Data for analysis START

(** * Valorant analytics agent: player context, incremental match sync and
      aggregation tools

    A shallow embedding of the agent tools of [src/tools.ts]
    ([setActivePlayer], [ingestOrRefreshMatches], [queryKDR],
    [summarizeRecentPerformance], [listRecentMatches]) together with the
    properties of the player-context tracker and of the incremental
    synchronisation engine.

    Modelling conventions:
    - a JavaScript string is a [string]; each character is one code unit
      below 256 (Latin-1);
    - [undefined] and [null] are [None];
    - counts reported by the upstream API (kills, deaths, shots, score,
      damage, money) are non-negative integers, [N]; SQLite REAL columns
      and JavaScript quotients are exact rationals, [Q];
    - the tables [valorant_matches] and [valorant_player_stats] are lists of
      rows in rowid order (the order in which a table scan meets them), the
      table [player_cursor], which is only ever read by primary key, is a
      finite map from the key to the rest of the row;
    - the upstream HTTP API is an oracle answering the requests of one tool
      call, numbered in the order in which the call sends them; the tool
      also returns the list of regions it requested;
    - a tool call that throws (a body that is not JSON, a date out of
      range) is outside the model, and so is the rounding error of binary
      floating point: [toFixed(2)] rounds the exact quotient. *)

From Stdlib Require Import Ascii QArith Qround Qabs Lqa.
From Stdlib Require OrderedTypeEx.
From stdpp Require Import base option list strings pretty gmap sorting.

Data for analysis END

§ Exercise requirements
Nothing in the records should change when you repeat them all.

§ Solution below
(** * Valorant analytics agent: player context, incremental match sync and
      aggregation tools

    A shallow embedding of the agent tools of [src/tools.ts]
    ([setActivePlayer], [ingestOrRefreshMatches], [queryKDR],
    [summarizeRecentPerformance], [listRecentMatches]) together with the
    properties of the player-context tracker and of the incremental
    synchronisation engine.

    Modelling conventions:
    - a JavaScript string is a [string]; each character is one code unit
      below 256 (Latin-1);
    - [undefined] and [null] are [None];
    - counts reported by the upstream API (kills, deaths, shots, score,
      damage, money) are non-negative integers, [N]; SQLite REAL columns
      and JavaScript quotients are exact rationals, [Q];
    - the tables [valorant_matches] and [valorant_player_stats] are lists of
      rows in rowid order (the order in which a table scan meets them), the
      table [player_cursor], which is only ever read by primary key, is a
      finite map from the key to the rest of the row;
    - the upstream HTTP API is an oracle answering the requests of one tool
      call, numbered in the order in which the call sends them; the tool
      also returns the list of regions it requested;
    - a tool call that throws (a body that is not JSON, a date out of
      range) is outside the model, and so is the rounding error of binary
      floating point: [toFixed(2)] rounds the exact quotient. *)

From Stdlib Require Import Ascii QArith Qround Qabs Lqa.
From Stdlib Require OrderedTypeEx.
From stdpp Require Import base option list strings pretty gmap sorting.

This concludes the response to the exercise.